Il Ministro Franceschini vende i capolavori italiani all’estero, annullando così la rigida tutela ministeriale.
Franceschini, ministro dei Beni Culturali, dopo lo spot televisivo sui musei, che a scatti inonda le nostre case, eccolo lavorare alla vendita facilitata di opere d’arte italiane all’estero. Avete capito bene, vendita di opere d’arte italiane che se ne vanno oltre frontiera. Eh già, siccome in Italia c’è rimasto ben poco, perché i pensionati vanno a vivere dal Portogallo alla Russia, le aziende italiane si sono spostate tutte all’estero e i tantissimi giovani del nostro Paese vanno a lavorare fuori Italia, ecco che con i mille problemi che ha il nostro Stato, c’è anche chi come questo ministro scrittore a suo modo, sta facendo lavorare il suo Ministero per rivedere i principi che regolano l’esportazione. Per la verità in giro tra Musei, Università e addetti ai lavori non si sa ancora nulla e poco filtra dalle pareti ministeriali del minculpop. E allora sarà bene schierarci insieme ad altri colleghi contro le porte spalancate del commercio dei nostri beni artistici, come ha fatto il collega storico dell’arte Tomaso Montanari che intervistato dall’Espresso ha detto : “ La guida di Dario Franceschini procede ad abbattere così l’albero stesso su cui si fonda il suo Ministero: la tutela”. Una vergogna inaudita, per questo governo sosia dell’ex governo Renzi formato da piddini di cui fa parte Franceschini, vecchio democristiano.

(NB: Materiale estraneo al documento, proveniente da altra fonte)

(** Keys of a [BTreeMap] come in order. *)
Definition sorted_keys {A} (m : gmap Path A) : list Path := merge_sort path_le (fst <$> map_to_list m).
Definition read_dir (p : Path) : Io Fs (list Path) := fun m =>
  Some (m, Ok (filter (fun q => parent q = Some p) (sorted_keys (files m) ++ sorted_keys (dirs m)))).
Definition metadata (p : Path) : Io Fs FileMetadata := fun m =>
  Some (m, match files m !! p, dirs m !! p with
    | Some (d, t), _ => Ok (mkMetadata (len d) false t)
    | None, Some t => Ok (mkMetadata 0 true t)
    | None, None => Err NotFound
    end).
Definition exists_ (p : Path) (m : Fs) : bool := bool_decide (is_Some (files m !! p) \/ is_Some (dirs m !! p)).

Definition open (p : Path) (write create truncate : bool) : Io Fs MemFileHandle := fun m =>
  if truncate then Some (insert_file p [] (now m) m, Ok (mkHandle [] 0 p (now m) write))
  else match files m !! p with
  | Some (d, t) => Some (m, Ok (mkHandle d 0 p t write))
  | None => if create then Some (insert_file p [] (now m) m, Ok (mkHandle [] 0 p (now m) write)) else Some (m, Err NotFound)
  end.

(** [flush], which [drop] calls. *)
Definition flush (h : MemFileHandle) (m : Fs) : Fs := if writable h then insert_file (path h) (data h) (handle_modified h) m else m.
Definition close (h : MemFileHandle) : Monad.M Fs unit := fun m => Some (flush h m, tt).

(** [Cursor] over a vector. *)
Definition zeros (n : Z) : bytes := replicate (Z.to_nat n) 0.
Definition read_at (d : bytes) (p n : Z) : bytes := take (Z.to_nat n) (drop (Z.to_nat p) d).
Definition write_at (d : bytes) (p : Z) (b : bytes) : bytes :=
  take (Z.to_nat p) (d ++ zeros (p - len d)) ++ b ++ drop (Z.to_nat (p + len b)) d.
Definition resize (d : bytes) (n : Z) : bytes := take (Z.to_nat n) d ++ zeros (n - len d).

Definition read_some (n : Z) : Io (Fs * MemFileHandle) bytes := fun '(m, h) =>
  let size := len (data h) in
  let b := read_at (data h) (Z.min (pos h) size) (Z.min n size) in Some ((m, h <| pos := pos h + len b |>), Ok b).
Definition write_some (b : bytes) : Io (Fs * MemFileHandle) Z := fun '(m, h) =>
  Some ((m, h <| data := write_at (data h) (pos h) b |> <| pos := pos h + len b |> <| handle_modified := now m |>), Ok (len b)).
Definition seek (s : SeekFrom) : Io (Fs * MemFileHandle) Z := fun '(m, h) =>
  let target := match s with Start n => n | End n => len (data h) + n | Current n => pos h + n end in
  if (0 <=? target) && (target <=? u64_max) then Some ((m, h <| pos := target |>), Ok target) else Some ((m, h), Err InvalidInput).
Definition set_len (n : Z) : Io (Fs * MemFileHandle) unit := fun '(m, h) =>
  Some ((m, h <| data := resize (data h) n |> <| handle_modified := now m |>), Ok tt).
Definition handle_metadata (w : Fs * MemFileHandle) : FileMetadata := mkMetadata (len (data w.2)) false (handle_modified w.2).

#[global] Instance fs : FileSystem MemFileSystem := {|
  Files.Handle := MemFileHandle; Files.read := read; Files.write := write; Files.rename := rename; Files.remove_file := remove_file;
  Files.remove_dir := remove_dir; Files.create_dir_all := create_dir_all; Files.read_dir := read_dir; Files.metadata := metadata;
  Files.exists_ := exists_; Files.open := open; Files.close := close; Files.read_some := read_some; Files.write_some := write_some;
  Files.seek := seek; Files.set_len := set_len; Files.handle_metadata := handle_metadata;
  Files.try_lock_exclusive := good tt; Files.try_lock_shared := good tt |}.

End Mem.

(** ** [FaultInjectingFileSystem]

    Its counters are shared with its handles. *)

Record FaultInjectingFileSystem (F Rng : Type) := mkFaulty { inner : F; fail_probability : Z; enospc_at : Z; total_written : Z; thread_rng : Rng }.
Arguments mkFaulty {F Rng} _ _ _ _ _.
Arguments inner {F Rng} _.
Arguments fail_probability {F Rng} _.
Arguments enospc_at {F Rng} _.
Arguments total_written {F Rng} _.
Arguments thread_rng {F Rng} _.

Module Faulty.
Section Faulty.
Context {F Rng : Type} `{FileSystem F} `{RandSource Rng}.
Abbreviation Fs := (FaultInjectingFileSystem F Rng) (only parsing).

#[export] Instance eta_Faulty : Settable Fs := fun s => mkFaulty (inner s) (fail_probability s) (enospc_at s) (total_written s) (thread_rng s).

Definition new (f : F) (rng : Rng) : Fs := mkFaulty f 0 u64_max 0 rng.
(** The probability comes scaled by [10^6], as it is kept. *)
Definition set_fail_probability (scaled : Z) (s : Fs) : Fs := s <| fail_probability := scaled |>.
Definition set_enospc_at (limit : Z) (s : Fs) : Fs := s <| enospc_at := limit |>.

Definition should_fail : Monad.M Fs bool := fun s =>
  if fail_probability s =? 0 then Some (s, false)
  else let (x, rng) := gen_range (thread_rng s) 0 1000000 in Some (s <| thread_rng := rng |>, x <? fail_probability s).

Definition check_write (n : Z) : Io Fs unit :=
  let* failed := should_fail in
  if failed then fails OtherIo else
  let* before := gets total_written in
  modify (fun s => s <| total_written := wrap 64 (before + n) |>) ;*
  let* total := lift (chk_u64 (before + n)) in
  let* limit := gets enospc_at in
  if total >? limit then fails StorageFull else good tt.
(* ===== verification/Journal.v ===== *)
(** The journal of a conversation ([merkle-tox-fs/src/journal.rs]): a file of
    length-prefixed records behind a header of 16 bytes, with a footer while it is
    closed.

    A method works on the file system and the journal.  The time of day is an argument
    of [open].

    [JournalTheory]: reading a journal is parsing the bytes of its file, a torn or
    closed journal gives its complete records, and so whatever has been appended is
    found again. *)

From S2P Require Import Prelude Protocol MsgPack MsgPackTheory Merkle MerkleModels Monad Congestion Files.
From stdpp Require Import gmap strings.
#[local] Open Scope Z_scope.
#[local] Open Scope list_scope.
#[local] Open Scope monad_scope.

Module Journal.
Import Files.

(** ** Record types *)

Inductive JournalRecordType := Node | Vouch | Blacklist | Promotion | RatchetAdvance.
#[export] Instance JournalRecordType_eq_dec : EqDecision JournalRecordType.
Proof. solve_decision. Defined.

Definition type_byte (t : JournalRecordType) : Z :=
  match t with Node => 1 | Vouch => 2 | Blacklist => 3 | Promotion => 4 | RatchetAdvance => 5 end.
Definition try_from (value : Z) : option JournalRecordType :=
  match value with 1 => Some Node | 2 => Some Vouch | 3 => Some Blacklist | 4 => Some Promotion | 5 => Some RatchetAdvance | _ => None end.

Record JournalRecord := mkRecord { hash : NodeHash; record_type : JournalRecordType; payload : bytes; offset : Z }.

Definition JOURNAL_FOOTER_MAGIC : Z := 0x454E4421.

Section Journal.
Context `{Blake3Hash} {F : Type} `{FileSystem F}.

Record t := mkJournal { handle : Handle; generation_id : Z; has_footer : bool }.
#[export] Instance eta_t : Settable t := fun j => mkJournal (handle j) (generation_id j) (has_footer j).

(** The methods of the handle of a journal. *)
Definition on_handle {A} (m : Monad.M (F * Handle) A) : Monad.M (F * t) A :=
  zoom (fun w : F * t => (w.1, handle w.2)) (fun v w => (v.1, w.2 <| handle := v.2 |>)) m.

(** A handle that stays open when the rest succeeds. *)
Definition opened {A} (h : Handle) (m : Io (F * Handle) A) : Io F (Handle * A) := fun f =>
  match m (f, h) with
  | Some ((f, h), Ok a) => Some (f, Ok (h, a))
  | Some ((f, h), Err e) => (close h ;* fails e) f
  | None => None
  end.

Definition write_header (generation : Z) : Io (F * Handle) unit :=
  write_all (le_bytes 8 generation) ;*? write_all (replicate 8 0).

Definition read_header : Io (F * Handle) (Z * bool) :=
  let* m := gets handle_metadata in
  let*? header := read_exact 16 in
  let generation := from_le (take 8 header) in
  if file_len m >? 16 + 4 + 4 + 32 then
    let*? _ := seek (Start (file_len m - 40)) in
    let*? footer_buf := read_exact 4 in
    good (generation, bool_decide (from_le footer_buf = JOURNAL_FOOTER_MAGIC))
  else good (generation, false).
(** * Stealth and enemy-behaviour engine: a shallow embedding

    The development follows [StealthSystem.js], [EnemyAI.js] and the parts of
    [PlayerController.js], [LevelBuilder.js] and [main.js] they call, and
    then the callers that rely on them: [WeaponSystem.js],
    [GameStateManager.js] and the game loop of [main.js].

    JavaScript numbers are idealised as exact rationals ([Q]): no rounding,
    and a division by zero gives 0 as it does in [Q].  A NaN is modelled
    in one place, the score of a heard sound of radius 0 ([Sound.Score]),
    where it decides which sound a listener gets back.  Timestamps
    returned by [Date.now()] are integers ([Z], milliseconds).  The
    transcendental functions of the host ([Math.sqrt], [Math.sin], ...) are
    an interface ([MathLib]): every general statement below holds for any
    implementation of it, and the closed examples run on the rational
    implementation [rationalMath].  Rendering objects (meshes, vision
    cones, timers that only animate) and audio are not part of the
    model. *)

From Stdlib Require Import QArith Qabs Qround ZArith List Bool String Lia Lqa.
Import ListNotations.

Local Open Scope Q_scope.

(** ** Numbers *)

Definition Qltb (a b : Q) : bool := negb (Qle_bool b a).
Definition Qgtb (a b : Q) : bool := Qltb b a.
Definition Qgeb (a b : Q) : bool := Qle_bool b a.
Definition Qleb (a b : Q) : bool := Qle_bool a b.

(** ** The host's [Math] object *)

Module Math.

(** [Math.PI] is the double nearest to pi; this is its exact value. *)
Definition PI : Q := 884279719003555 # 281474976710656.

Definition max (a b : Q) : Q := if Qle_bool a b then b else a.
Definition min (a b : Q) : Q := if Qle_bool a b then a else b.
Definition abs (a : Q) : Q := Qabs a.

End Math.
(** * Device pool: the handlers of routes/api/devices.js over models/Device.js

    A shallow embedding of the Express router that manages a shared pool of
    devices (registration, removal, check-out, check-in, feedback), with the
    MongoDB collections as finite maps keyed by [_id], and the properties of
    the device life cycle proved about the handlers. *)

From Stdlib Require Import ZArith String.
From stdpp Require Import gmap strings list fin_maps.

(** ** Data model (models/Device.js) *)

(** An ObjectId is carried by its hexadecimal string, the form in which the
    handlers compare it ([toString() === req.user.id]). *)
Abbreviation ObjectId := string.

(** A subdocument of [feedbacks] (Device.js, lines 38-60). [rating] and
    [date] have schema defaults, so they are always present in a stored
    entry; [text] is optional. *)
Module Feedback.
Record t : Type := mk {
  user : ObjectId;
  name : string;
  rating : Z;
  text : option string;
  date : Z
}.
End Feedback.

(** A document of the [device] collection, without its [_id], which is the
    key of the collection. Paths without [required] or [default] may be
    absent ([option]). *)
Record Device : Type := mkDevice {
  model : string;
  os : string;
  manufacturer : string;
  lastCheckedOutBy : option ObjectId;
  lastCheckedOutDate : option Z;
  lastCheckedInDate : option Z;
  registeredBy : ObjectId;
  registeredDate : Z;
  isCheckedOut : bool;
  feedbacks : list Feedback.t
}.

(** Modelled from the spec: models/User.js is not among the sources. A user
    document has the display name that a feedback entry captures at review
    time; the handlers read that [name] and the [id], which is the key
    under which the document was found. *)
Module User.
Record t : Type := mk { name : string }.
End User.

(** The two collections the router works on. *)
Record Db : Type := mkDb {
  devices : gmap string Device;
  users : gmap string User.t
}.

(** What is fixed when the server process starts: the value of [Date.now()]
    at the moment models/Device.js was loaded (the schema's
    [registeredDate] default is that number, line 32), and the time zone of
    the host: [getTimezoneOffset t] is [new Date(t).getTimezoneOffset()],
    the minutes by which UTC is ahead of local time at the instant [t]. *)
Record Server : Type := mkServer {
  loadTime : Z;
  getTimezoneOffset : Z → Z
}.

(** [new Date(t).getHours()]: the local hour of day, 0..23, of the instant
    [t] given in milliseconds since the epoch. *)
Definition getHours (srv : Server) (t : Z) : Z :=
  ((t - getTimezoneOffset srv t * 60000) / 3600000) mod 24.

(** ** Responses *)

(** What a handler sends: a string ([send] or [json] of a string), the
    [errors] array of the validation, the [msg] object of the removal, a
    device, the device list, or a feedback ledger. *)
Inductive Body : Type :=
| Text (msg : string)
| Errors (errors : list string)
| Msg (msg : string)
| DeviceDoc (id : ObjectId) (d : Device)
| DeviceDocs (ds : list (ObjectId * Device))
| FeedbackDocs (fs : list Feedback.t).

Record Response : Type := mkResponse {
  status : Z;
  body : Body
}.

(** [res.json(x)] without [status] answers 200. *)
Definition json (b : Body) : Response := mkResponse 200 b.

(** The [catch] block every handler ends with. *)
Definition ServerError : Response := mkResponse 500 (Text "Server Error").

(** The failures of the handlers, under the names the specification gives
    them. *)
Definition CapacityExceeded : Response :=
  mkResponse 400 (Text "There is no space for new devices.").
Definition ValidationError (errors : list string) : Response :=
  mkResponse 400 (Errors errors).
Definition NotFound : Response := mkResponse 404 (Text "Device not found").
Definition Forbidden : Response := mkResponse 401 (Text "User not authorized").
Definition DuplicateReview : Response :=
  mkResponse 400 (Text "You already reviewd this device").
Definition ReviewNotFound : Response :=
  mkResponse 400 (Text "Device has not yet been reviewed.").
Definition OutsideAdmissionWindow : Response :=
  mkResponse 405 (Text "You are not allowed to check out any device this time.").
Definition UserAlreadyHolding : Response :=
  mkResponse 405 (Text "You already checked out another device.").
Definition AlreadyCheckedOut : Response :=
  mkResponse 404 (Text "Device is already checked out.").
Definition NotCheckedOut : Response :=
  mkResponse 404 (Text "Device isn't checked out.").
Definition NotHolder : Response :=
  mkResponse 405 (Text "This deviced isn't checked out by you.").

(** ** Collection operations (mongoose) *)

(** [Device.find().sort({ date: -1 })]: the schema has no [date] path, so
    the sort key is absent from every document and the answer is the whole
    collection, every document once, in the order in which the store
    enumerates it. The store's order is its own (that of insertion); the
    map enumerates by key, and the properties below speak of the content of
    the list, not of its order. *)
Definition find_sorted (db : Db) : list (ObjectId * Device) :=
  map_to_list (devices db).

(** [Device.findOne(query)]: some document that matches, if there is one. *)
Definition findOne (q : Device → bool) (db : Db) : option (ObjectId * Device) :=
  List.find (λ kd, q kd.2) (map_to_list (devices db)).

(** The query [{ lastCheckedOutBy: uid, isCheckedOut: true }]. *)
Definition heldBy (uid : ObjectId) (d : Device) : bool :=
  bool_decide (lastCheckedOutBy d = Some uid) && isCheckedOut d.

Sapete cosa vuol dire tutto ciò? C’è la possibilità che chiunque possegga un capolavoro che “rende grande e mitico” il nostro Paese, possa venderlo senza alcun problema al mercato straniero, sempre pronto ad accaparrarsi gli italiani in qualsiasi brodo. E con gli italiani pronti a vendere capolavori senza tremori di coscienza.
Il collega Montanari -come da intervista all’Espresso- che pure si è scagliato contro questo ha ancora detto :“È dal 1500 che tuteliamo la bellezza per far sì che resti entro i confini nazionali. È solo così che abbiamo formato quel “patrimonio” di cui tanto ci vantiamo”, ricordando come sia “Bene Pubblico” anche l’opera che sta a casa del privato cittadino e dei collezionisti di antico, moderno e contemporaneo, bene immateriale che fa parte della storia della nostra cultura.
E ancor più Montanari ha messo il dito sul fuoco avvertendo : “Se nei primi del ‘900 fossero state in vigore leggi come quelle che chiedono oggi gli attori del mercato, ovvero la definizione dei vincoli sulla base di un valore economico, e non tecnico, e le autocertificazioni dei proprietari, l’Italia non avrebbe più un Caravaggio. Sarebbero usciti tutti. Perché all’epoca valevano poco. L’arte è dinamica. E la tutela non può dipendere dal prezzo”.
E dunque si levino le proteste e si inondi il Ministero dei Beni Culturali di telegrammi di dissenso, Franceschini per ciò dovrebbe dimettersi, perché certo così facendo non ama la nazione e la cultura. Fare riforme e riformare, cambiare vuol dire migliorare. E Montanari sottolinea che “i cambiamenti servono per migliorare, non per scardinare la tutela. Bisogna chiedere che le motivazioni all’esportazione siano valide, che le valutazioni siano uniformi, bisogna discutere su nuovi mezzi da dare agli uffici delle Soprintendenze. Ma non ribaltare i principi. Perché valgono dal ‘500. E finora direi che non ci è andata affatto così male”.
E mentre in Italia il Ministro Franceschini sta pensando come vendere i beni culturali italiani ecco che per contrasto il Ministro della Cultura tedesco Monika Grutters, tramite il suo incriminato e tanto criticato Decreto Legge, ha imposto restrizioni sulla vendita dei capolavori tedeschi come parte dell’arte della Nazione.